_Exercise instructions_
Looking through the records below, please work out how many lines contain "intro". Give only that number.
Top of Records to use
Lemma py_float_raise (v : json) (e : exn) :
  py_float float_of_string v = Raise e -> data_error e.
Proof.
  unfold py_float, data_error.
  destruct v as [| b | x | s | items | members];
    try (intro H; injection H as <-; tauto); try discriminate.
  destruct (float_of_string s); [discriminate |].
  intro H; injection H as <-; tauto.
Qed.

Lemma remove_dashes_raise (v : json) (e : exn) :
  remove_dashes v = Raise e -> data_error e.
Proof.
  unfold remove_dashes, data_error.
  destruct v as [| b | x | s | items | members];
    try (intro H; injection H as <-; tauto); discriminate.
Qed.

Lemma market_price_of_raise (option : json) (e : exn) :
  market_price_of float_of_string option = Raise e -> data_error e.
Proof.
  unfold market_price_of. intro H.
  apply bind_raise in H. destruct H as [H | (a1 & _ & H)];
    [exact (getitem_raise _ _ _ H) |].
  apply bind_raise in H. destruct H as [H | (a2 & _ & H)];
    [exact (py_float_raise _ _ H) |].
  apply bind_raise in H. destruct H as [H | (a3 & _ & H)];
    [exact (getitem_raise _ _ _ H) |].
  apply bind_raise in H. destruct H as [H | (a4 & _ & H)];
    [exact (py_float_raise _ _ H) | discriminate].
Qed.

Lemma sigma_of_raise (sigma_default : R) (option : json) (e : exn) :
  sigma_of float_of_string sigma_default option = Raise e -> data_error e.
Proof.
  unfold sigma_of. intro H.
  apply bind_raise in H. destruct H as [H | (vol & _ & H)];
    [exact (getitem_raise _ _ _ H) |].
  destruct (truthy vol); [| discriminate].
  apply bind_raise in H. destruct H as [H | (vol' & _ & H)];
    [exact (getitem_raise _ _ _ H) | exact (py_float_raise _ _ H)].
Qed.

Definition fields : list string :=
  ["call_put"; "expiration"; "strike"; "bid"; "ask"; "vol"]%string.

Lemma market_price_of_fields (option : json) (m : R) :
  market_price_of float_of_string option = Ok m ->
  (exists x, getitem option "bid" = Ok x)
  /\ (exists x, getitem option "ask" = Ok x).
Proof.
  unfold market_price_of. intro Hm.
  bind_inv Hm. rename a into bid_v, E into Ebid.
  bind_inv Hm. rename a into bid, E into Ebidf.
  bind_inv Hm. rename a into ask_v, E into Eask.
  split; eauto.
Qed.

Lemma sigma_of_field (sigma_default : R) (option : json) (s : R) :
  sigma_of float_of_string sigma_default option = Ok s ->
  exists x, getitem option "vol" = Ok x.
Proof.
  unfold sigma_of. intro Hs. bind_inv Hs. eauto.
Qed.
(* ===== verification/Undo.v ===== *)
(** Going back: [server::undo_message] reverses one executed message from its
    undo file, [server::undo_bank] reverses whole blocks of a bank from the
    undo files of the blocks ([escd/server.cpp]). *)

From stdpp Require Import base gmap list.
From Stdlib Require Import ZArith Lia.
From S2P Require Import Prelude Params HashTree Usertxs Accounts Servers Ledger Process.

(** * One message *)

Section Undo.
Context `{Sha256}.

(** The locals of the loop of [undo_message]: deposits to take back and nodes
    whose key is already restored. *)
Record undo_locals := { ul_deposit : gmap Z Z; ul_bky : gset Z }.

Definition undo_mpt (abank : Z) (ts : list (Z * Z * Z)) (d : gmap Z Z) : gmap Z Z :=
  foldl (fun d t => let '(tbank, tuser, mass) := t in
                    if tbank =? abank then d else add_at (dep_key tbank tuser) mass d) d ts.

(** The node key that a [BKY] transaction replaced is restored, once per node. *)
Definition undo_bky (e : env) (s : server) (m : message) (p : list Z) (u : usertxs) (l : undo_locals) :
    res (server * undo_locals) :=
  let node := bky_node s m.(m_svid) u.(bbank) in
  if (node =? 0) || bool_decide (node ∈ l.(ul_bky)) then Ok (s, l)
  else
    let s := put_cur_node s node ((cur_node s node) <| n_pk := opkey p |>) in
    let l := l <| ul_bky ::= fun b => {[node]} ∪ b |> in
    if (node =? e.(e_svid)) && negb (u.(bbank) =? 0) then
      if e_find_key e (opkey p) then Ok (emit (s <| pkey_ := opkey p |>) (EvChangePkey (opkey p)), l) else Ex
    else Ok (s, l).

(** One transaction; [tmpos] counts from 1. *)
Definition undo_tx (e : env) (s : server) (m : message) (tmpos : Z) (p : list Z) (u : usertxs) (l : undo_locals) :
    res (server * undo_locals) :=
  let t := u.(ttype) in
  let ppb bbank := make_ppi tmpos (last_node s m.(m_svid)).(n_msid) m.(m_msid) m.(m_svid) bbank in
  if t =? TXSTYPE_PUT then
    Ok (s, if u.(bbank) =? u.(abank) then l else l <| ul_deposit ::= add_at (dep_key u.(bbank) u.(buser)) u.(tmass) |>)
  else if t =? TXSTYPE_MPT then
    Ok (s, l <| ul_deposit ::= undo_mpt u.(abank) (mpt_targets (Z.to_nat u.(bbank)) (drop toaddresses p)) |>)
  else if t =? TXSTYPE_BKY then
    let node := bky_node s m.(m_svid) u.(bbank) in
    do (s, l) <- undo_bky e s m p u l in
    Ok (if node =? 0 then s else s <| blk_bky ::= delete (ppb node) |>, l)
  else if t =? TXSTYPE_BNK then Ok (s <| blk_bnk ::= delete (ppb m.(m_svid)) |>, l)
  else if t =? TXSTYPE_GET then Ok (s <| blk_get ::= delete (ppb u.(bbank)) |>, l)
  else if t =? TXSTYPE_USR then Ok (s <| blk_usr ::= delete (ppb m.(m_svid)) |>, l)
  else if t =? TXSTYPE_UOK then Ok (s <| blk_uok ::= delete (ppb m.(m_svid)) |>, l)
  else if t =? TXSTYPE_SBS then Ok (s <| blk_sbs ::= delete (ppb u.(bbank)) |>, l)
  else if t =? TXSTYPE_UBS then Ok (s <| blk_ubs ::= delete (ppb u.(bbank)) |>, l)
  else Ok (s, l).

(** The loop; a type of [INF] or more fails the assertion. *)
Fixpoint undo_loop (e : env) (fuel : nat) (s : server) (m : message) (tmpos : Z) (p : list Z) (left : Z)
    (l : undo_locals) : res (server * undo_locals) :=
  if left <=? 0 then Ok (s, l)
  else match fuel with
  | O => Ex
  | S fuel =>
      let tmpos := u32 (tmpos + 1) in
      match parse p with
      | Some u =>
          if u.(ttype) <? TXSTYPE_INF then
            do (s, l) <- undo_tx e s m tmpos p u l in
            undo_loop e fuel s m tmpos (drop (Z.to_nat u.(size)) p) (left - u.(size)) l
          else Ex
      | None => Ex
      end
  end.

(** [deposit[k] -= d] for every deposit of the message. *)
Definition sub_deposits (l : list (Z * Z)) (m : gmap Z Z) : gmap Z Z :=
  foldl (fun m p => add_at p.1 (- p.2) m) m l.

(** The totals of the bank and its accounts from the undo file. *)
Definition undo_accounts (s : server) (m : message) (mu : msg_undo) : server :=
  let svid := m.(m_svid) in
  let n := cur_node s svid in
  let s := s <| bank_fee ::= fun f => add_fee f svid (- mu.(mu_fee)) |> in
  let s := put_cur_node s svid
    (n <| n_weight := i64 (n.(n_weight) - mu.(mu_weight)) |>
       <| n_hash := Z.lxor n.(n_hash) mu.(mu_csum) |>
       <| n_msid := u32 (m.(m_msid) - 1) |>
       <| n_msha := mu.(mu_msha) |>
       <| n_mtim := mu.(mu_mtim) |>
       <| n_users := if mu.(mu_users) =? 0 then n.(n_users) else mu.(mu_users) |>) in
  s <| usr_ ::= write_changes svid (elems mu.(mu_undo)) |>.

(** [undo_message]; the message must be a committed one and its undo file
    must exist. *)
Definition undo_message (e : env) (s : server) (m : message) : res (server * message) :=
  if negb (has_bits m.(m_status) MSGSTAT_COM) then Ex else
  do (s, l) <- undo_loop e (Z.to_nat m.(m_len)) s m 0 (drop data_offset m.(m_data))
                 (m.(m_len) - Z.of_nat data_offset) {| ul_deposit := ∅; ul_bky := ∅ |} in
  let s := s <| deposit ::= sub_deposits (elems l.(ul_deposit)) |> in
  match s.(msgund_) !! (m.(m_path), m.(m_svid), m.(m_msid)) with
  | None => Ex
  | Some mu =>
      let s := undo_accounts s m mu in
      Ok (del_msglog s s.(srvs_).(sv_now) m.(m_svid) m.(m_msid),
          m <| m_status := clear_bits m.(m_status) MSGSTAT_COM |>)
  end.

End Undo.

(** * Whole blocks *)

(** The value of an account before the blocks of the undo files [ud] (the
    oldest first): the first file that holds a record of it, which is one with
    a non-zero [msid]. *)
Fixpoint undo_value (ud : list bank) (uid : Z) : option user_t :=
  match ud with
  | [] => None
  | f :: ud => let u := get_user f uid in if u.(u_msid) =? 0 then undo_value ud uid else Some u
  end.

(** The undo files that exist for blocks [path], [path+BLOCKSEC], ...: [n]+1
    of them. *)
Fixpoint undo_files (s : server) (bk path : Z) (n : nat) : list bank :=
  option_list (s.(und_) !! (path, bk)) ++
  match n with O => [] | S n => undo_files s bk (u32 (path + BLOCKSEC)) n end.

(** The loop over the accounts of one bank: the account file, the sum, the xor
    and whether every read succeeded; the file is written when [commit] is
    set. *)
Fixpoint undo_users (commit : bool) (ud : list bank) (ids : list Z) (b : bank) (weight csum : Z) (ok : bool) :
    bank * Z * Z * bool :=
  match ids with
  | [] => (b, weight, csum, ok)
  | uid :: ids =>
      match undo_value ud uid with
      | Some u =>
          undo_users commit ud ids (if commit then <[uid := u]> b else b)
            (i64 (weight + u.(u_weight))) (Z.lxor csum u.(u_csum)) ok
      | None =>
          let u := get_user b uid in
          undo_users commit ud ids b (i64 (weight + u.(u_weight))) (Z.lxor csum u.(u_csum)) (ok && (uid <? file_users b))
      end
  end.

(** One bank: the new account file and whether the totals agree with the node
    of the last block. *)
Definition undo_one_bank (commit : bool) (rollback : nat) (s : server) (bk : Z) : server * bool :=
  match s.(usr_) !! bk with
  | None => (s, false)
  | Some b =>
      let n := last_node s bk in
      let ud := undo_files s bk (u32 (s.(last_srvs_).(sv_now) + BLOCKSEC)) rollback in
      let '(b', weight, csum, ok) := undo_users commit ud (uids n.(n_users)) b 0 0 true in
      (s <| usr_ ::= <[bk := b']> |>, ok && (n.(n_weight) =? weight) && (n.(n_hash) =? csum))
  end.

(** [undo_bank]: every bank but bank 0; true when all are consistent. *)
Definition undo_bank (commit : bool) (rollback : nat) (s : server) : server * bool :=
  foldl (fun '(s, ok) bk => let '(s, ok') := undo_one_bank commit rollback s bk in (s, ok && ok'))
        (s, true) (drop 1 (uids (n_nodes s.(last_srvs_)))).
Bottom of Records to use
_Answer for this exercise_
7